Intel finds bugs in 7nm chip manufacturing, delays launch of Granite Rapids server CPU to 2023, Ponte Vecchio GPUs to 2022
A “defect mode” in its 7nm manufacturing process has forced Intel to delay its 7-nanometer chip launch plans. The chipmaker revealed yesterday released its second-quarter earnings report. In the report, Intel said its 7nm-based CPU product timing is moving back by around six months, as the yield of its 7nm process is now 12 months behind schedule. To make up for lost revenues, Intel said it’s “accelerating its transition to 10nm products” in 2020, due to an increase in demand.
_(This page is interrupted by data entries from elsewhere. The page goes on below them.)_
Variable response : Type.
Variable response_id : response -> option Z.
Variable response_title : response -> option str.
Variable read_file : string -> reply str.
Variable create_quiz :
  string -> string -> Z -> str -> str -> Q -> str -> reply response.
Variable _create_multiple_choice_question :
  string -> string -> Z -> Z -> question -> nat -> reply response.
Variable _create_multiple_answer_question :
  string -> string -> Z -> Z -> question -> nat -> reply response.
Variable _create_true_false_question :
  string -> string -> Z -> Z -> question -> nat -> reply response.
Variable _create_essay_question :
  string -> string -> Z -> Z -> question -> nat -> reply response.
Variable getenv : string -> option string.
Variable int_of_string : string -> option Z.
Variable path_exists : string -> bool.

Local Abbreviation create_question_from_parsed :=
  (create_question_from_parsed response _create_multiple_choice_question
     _create_multiple_answer_question _create_true_false_question
     _create_essay_question).
Local Abbreviation add_questions :=
  (add_questions response _create_multiple_choice_question
     _create_multiple_answer_question _create_true_false_question
     _create_essay_question).
Local Abbreviation create_quiz_from_text2qti_file :=
  (create_quiz_from_text2qti_file response response_id read_file create_quiz
     _create_multiple_choice_question _create_multiple_answer_question
     _create_true_false_question _create_essay_question).
Local Abbreviation main :=
  (main response response_id response_title read_file create_quiz
     _create_multiple_choice_question _create_multiple_answer_question
     _create_true_false_question _create_essay_question getenv int_of_string
     path_exists).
“The company’s 7nm-based CPU product timing is shifting approximately six months relative to prior expectations. The primary driver is the yield of Intel’s 7nm process, which based on recent data, is now trending approximately twelve months behind the company’s internal target,” says the report.
The 7-nm chip manufacturing was delayed due to a defect mode in its manufacturing says Intel CEO, Bob Swan. The defect mode caused yield degradation and as a result, Intel had to move the manufacturing to third party foundries.
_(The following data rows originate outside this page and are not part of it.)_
(** * Grimp (EpiGrimp): layers, undo/redo, selection clipboard and coordinate
    mapping of [src/src/mainwindow.cpp] and [src/include/mainwindow.h].

    The program is a Qt application.  The embedding keeps the program's own
    functions ([MainWindow::undo], [Canvas::widgetToImage], ...) as functions
    on an explicit state, and puts the few Qt value classes and painter
    primitives they call ([QRect], [QImage], [QPainter::drawImage], ...) in
    the module [Qt], written after Qt's documented behaviour.

    [mainwindow.cpp] holds two revisions of the program.  The development
    follows the later one (the one [include/mainwindow.h] declares, with
    selections, clipboard and per-layer opacity); the earlier revision's
    [Canvas::mouseReleaseEvent] is embedded in the module [Early]. *)

From Stdlib Require Import ZArith Floats Lia Ascii.
From stdpp Require Import base list strings pretty.

#[local] Open Scope Z_scope.

(** ** Doubles

    [double] values are IEEE binary64 numbers: Rocq's primitive floats. *)
Module Dbl.

Definition double := float.

(** [double(n)] for an [int] n (exact: |n| < 2^31). *)
Definition of_int (n : Z) : double :=
  if n <? 0 then PrimFloat.opp (PrimFloat.of_uint63 (Uint63.of_Z (- n)))
  else PrimFloat.of_uint63 (Uint63.of_Z n).

(** [int(d)]: C++ conversion, truncation toward zero. *)
Definition to_int (d : double) : Z :=
  match Prim2SF d with
  | S754_finite s m e =>
      let mag := if 0 <=? e then Z.shiftl (Z.pos m) e
                 else Z.shiftr (Z.pos m) (- e) in
      if s then - mag else mag
  | _ => 0
  end.

(** [std::isfinite]. *)
Definition isfinite (d : double) : bool :=
  negb (PrimFloat.is_nan d || PrimFloat.is_infinity d).

Definition lt (a b : double) : bool := PrimFloat.ltb a b.
Definition ge (a b : double) : bool := PrimFloat.leb b a.
Definition le (a b : double) : bool := PrimFloat.leb a b.

End Dbl.

(** ** The Qt classes the program uses *)
Module Qt.

(** *** QPoint, QSize, QRect *)

Record QPoint := mkQPoint { px : Z; py : Z }.

#[global] Instance QPoint_eq_dec : EqDecision QPoint.
Proof. solve_decision. Defined.

Definition point_sub (p q : QPoint) : QPoint :=
  mkQPoint (px p - px q) (py p - py q).

Record QSize := mkQSize { sw : Z; sh : Z }.

(** A [QRect] stores its corners inclusively: [width = x2 - x1 + 1]. *)
Record QRect := mkQRect { x1 : Z; y1 : Z; x2 : Z; y2 : Z }.

#[global] Instance QRect_eq_dec : EqDecision QRect.
Proof. solve_decision. Defined.

(** [QRect()]: the null rectangle. *)
Definition nullRect : QRect := mkQRect 0 0 (-1) (-1).

(** [QRect(topLeft, bottomRight)]. *)
Definition rectOfPoints (tl br : QPoint) : QRect :=
  mkQRect (px tl) (py tl) (px br) (py br).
As per the new schedule, Intel’s first 7nm Granite Rapids server CPUs will now ship only in 2023 instead of the earlier 2020 roadmap. While its forthcoming 7nm Ponte Vecchio GPUs will now ship only in end 2021 or early 2022 as per the new schedule.
Ponte Vecchio is Intel’s first graphics chip and comes with the chiplet-based design. Intel says that Ponte Vecchio production has been outsourced to third-party foundries. Intel is relying on 10nm chips for this and next year while AMD and other chipmakers are already churning out 7-nanometer chips. Rival AMD is already planning to go further with its 5nm Genoa processors launch by end of 2022.
The 7-nm chips require highly advanced technology and can achieve better performance as well as battery life.